The African Union no doubt felt the absence of its largest financial backer, Moammar Gadhafi, – though he was in good company as only four heads of state showed up – at a special summit to raise emergency relief funds for the Horn of Africa’s food crisis. Although pledges reached $351 million, the African Development Bank’s medium-term loans and grants represented the lion’s share of that amount. The actual cash total for immediate assistance appears to be $46 million. As a result, there was no shortage of criticism, especially for continental giants Nigeria and South Africa whose governments promised a combined $3.3 million in new money. “If we truly believe in ‘African solutions for African problems‘, we need to demonstrate this very clearly, not just in words but in actions,” according to Africans Act 4 Africa.

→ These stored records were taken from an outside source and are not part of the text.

(** Releases follow the ownership chain: a statement's handle is closed
    before the connection it owns, a connection's before the library it
    owns is ended. *)
Definition release_order (w : World) : Prop :=
  (forall s o c, stmts w !! s = Some o -> m_stmt (object o) <> 0%Z ->
     conns w !! m_conn (object o) = Some c ->
     precedes (Ev_stmt_close s (m_stmt (object o)))
              (Ev_close (m_conn (object o)) (m_mysql (object c))) (trace w)) /\
  (forall c o l, conns w !! c = Some o -> m_mysql (object o) <> 0%Z ->
     m_library (object o) = Some l ->
     precedes (Ev_close c (m_mysql (object o))) (Ev_library_end l) (trace w)).


(** Events that neither release a resource nor initialise the library. *)
Definition neutral (e : Event) : bool :=
  match e with
  | Ev_call _ | Ev_init _ _ | Ev_stmt_init _ _ _ => true
  | _ => false
  end.

(** The invariant of the process, with at most one reference in flight. *)
Record Inv (p : option Ref) (w : World) : Prop := mkInv {
  inv_counts : counts_owners p w;
  inv_constructed : constructed w;
  inv_once : released_once w;
  inv_sound : trace_sound w;
  inv_order : release_order w
}.

(** *** Further vocabulary *)

(** The byte count a typed helper records: [sizeof] of the referenced
    type, or, for the pointer overloads, the count passed with the pointer. *)
Definition sizeof_typed (t : CppType) (size : Z) : Z :=
  match t with
  | T_char => sizeof_char
  | T_short => sizeof_short
  | T_int => sizeof_int
  | T_long_long => sizeof_long_long
  | T_float => sizeof_float
  | T_double => sizeof_double
  | T_void_ptr | T_char_ptr => size
  end.

(** No character of the text is NUL. *)
Fixpoint nul_free (s : string) : bool :=
  match s with
  | EmptyString => true
  | String a s' => if decide (a = Ascii.zero) then false else nul_free s'
  end.

(** The native call an operation forwards, followed by the call of
    [mysql_stmt_error] that builds the message when it failed. *)
Definition forwarded (c : NativeCall) (status stmt : Z) : list NativeCall :=
  c :: (if decide (status = 0%Z) then [] else [Call_mysql_stmt_error stmt]).

(** Every constructed object of the store was acquired: the trace holds
    the initialisation call that returned its handle. *)
Definition acquired (w : World) : Prop :=
  (forall s o, stmts w !! s = Some o -> m_stmt (object o) <> 0%Z ->
     exists hc, In (Ev_stmt_init s hc (m_stmt (object o))) (trace w)) /\
  (forall c o, conns w !! c = Some o -> m_mysql (object o) <> 0%Z ->
     In (Ev_init c (m_mysql (object o))) (trace w)) /\
  (forall l o, libs w !! l = Some o -> lib_m_errorCode (object o) = 0%Z ->
     In (Ev_library_init l 0) (trace w)).

(** Every release in the trace is of a non-null handle and comes after the
    initialisation call that returned that handle to the same object. *)
Definition release_after_acquire (t : list Event) : Prop :=
  (forall s h t1 t2, t = t1 ++ Ev_stmt_close s h :: t2 ->
     h <> 0%Z /\ exists hc, In (Ev_stmt_init s hc h) t1) /\
  (forall c h t1 t2, t = t1 ++ Ev_close c h :: t2 ->
     h <> 0%Z /\ In (Ev_init c h) t1) /\
  (forall l t1 t2, t = t1 ++ Ev_library_end l :: t2 ->
     In (Ev_library_init l 0) t1).

(** The events that release a native resource. *)
Definition is_release (e : Event) : bool :=
  match e with
  | Ev_stmt_close _ _ | Ev_close _ _ | Ev_library_end _ => true
  | _ => false
  end.

(** The objects of [w'] are those of [w]: same handles, same members of
    the connections and of the libraries. *)
Definition same_objects (w w' : World) : Prop :=
  (forall s o', stmts w' !! s = Some o' ->
     exists o, stmts w !! s = Some o
       /\ m_stmt (object o) = m_stmt (object o')) /\
  (forall c o', conns w' !! c = Some o' ->
     exists o, conns w !! c = Some o /\ object o = object o') /\
  (forall l o', libs w' !! l = Some o' ->
     exists o, libs w !! l = Some o /\ object o = object o').

Definition Paired (w : World) : Prop :=
  acquired w /\ release_after_acquire (trace w).

(** * Properties of the member functions *)

Lemma to_ulong_size_t x : is_size_t x -> to_ulong x = x.
Proof. unfold is_size_t, to_ulong. intros H. apply Z.mod_small. exact H. Qed.

Lemma prefix_app t m : String.prefix t (t +:+ m) = true.
Proof.
  induction t as [|a t IH]; simpl.
  - destruct m; reflexivity.
  - destruct (Ascii.ascii_dec a a); [exact IH | congruence].
Qed.

Lemma append_empty_r t : t +:+ "" = t.
Proof.
  induction t as [|a t IH]; [reflexivity|].
  change (String a (t +:+ "") = String a t). f_equal. exact IH.
Qed.

Lemma contains_prefix t m : String.prefix t m = true -> contains t m = true.
Proof. intros H. destruct m; simpl in *; rewrite H; reflexivity. Qed.

Lemma contains_app p t : contains t (p +:+ t) = true.
Proof.
  induction p as [|a p IH]; simpl.
  - apply contains_prefix. change ("" +:+ t) with t.
    pose proof (prefix_app t "") as H. rewrite append_empty_r in H. exact H.
  - change (String a p +:+ t) with (String a (p +:+ t)). simpl.
    rewrite IH. apply orb_true_r.
Qed.

Lemma addParameter_spec t b l s :
  addParameter t b l s =
  set_parameters (m_parameters s ++ [descriptor t b (to_ulong l)]) s.
Proof. reflexivity. Qed.

Lemma addResult_spec t b l s :
  addResult t b l s =
  set_results (m_results s ++ [descriptor t b (to_ulong l)]) s.
Proof. reflexivity. Qed.

Lemma zeroed_bind_tag_code : field_type_code (buffer_type zeroed_bind) = 0%Z.
Proof. reflexivity. Qed.

(** The four operations that assign [m_errorCode] store what the native
    call returned, whether it failed or not. *)
Lemma native_code_stored n s sql len :
  getErrorCode (state_after (prepare_cstr sql len n s))
  = mysql_stmt_prepare n (m_stmt s) sql
      (to_ulong (if decide (len = npos) then Z.of_nat (strlen sql) else len))
  /\ (m_parameters s <> [] ->
      getErrorCode (state_after (bindParameters n s))
      = mysql_stmt_bind_param n (m_stmt s) (m_parameters s))
  /\ (m_results s <> [] ->
      getErrorCode (state_after (bindResults n s))
      = mysql_stmt_bind_result n (m_stmt s) (m_results s))
  /\ getErrorCode (state_after (execute n s)) = mysql_stmt_execute n (m_stmt s).
Proof.
  unfold prepare_cstr, bindParameters, bindResults, execute.
  repeat split.
  - destruct (decide (mysql_stmt_prepare _ _ _ _ = 0%Z)); reflexivity.
  - intros Hne. destruct (m_parameters s); [contradiction|].
    destruct (decide _); reflexivity.
  - intros Hne. destruct (m_results s); [contradiction|].
    destruct (decide _); reflexivity.
  - destruct (decide _); reflexivity.
Qed.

On the other hand, EU humanitarian aid commissioner Kristalina Georgieva offered a more positive spin: “This is the first such summit held by a young organization with little humanitarian experience and a small but dedicated team. It will improve in the future.”

The wider community is not doing much better, according to the UN’s Food and Agriculture Organization. So far governments have provided or promised only about a third of the $161 million it needs for its plan “to restore livelihoods and build the resilience of populations in the face of climate and other shocks” in East Africa.

A new study suggests a link between climate and violence, as the 93 tropical countries examined were twice as likely to experience internal conflict in El Niño years as they were in La Niña years. Lead researcher Solomon Hsiang of Columbia University “thinks the Niño analysis shows an example of a clear link between climate and conflict, and that this puts a new onus of proof on anyone saying that no such link will be at work as the climate changes in the future, even if it does not show what that future link might be,” according to the Economist.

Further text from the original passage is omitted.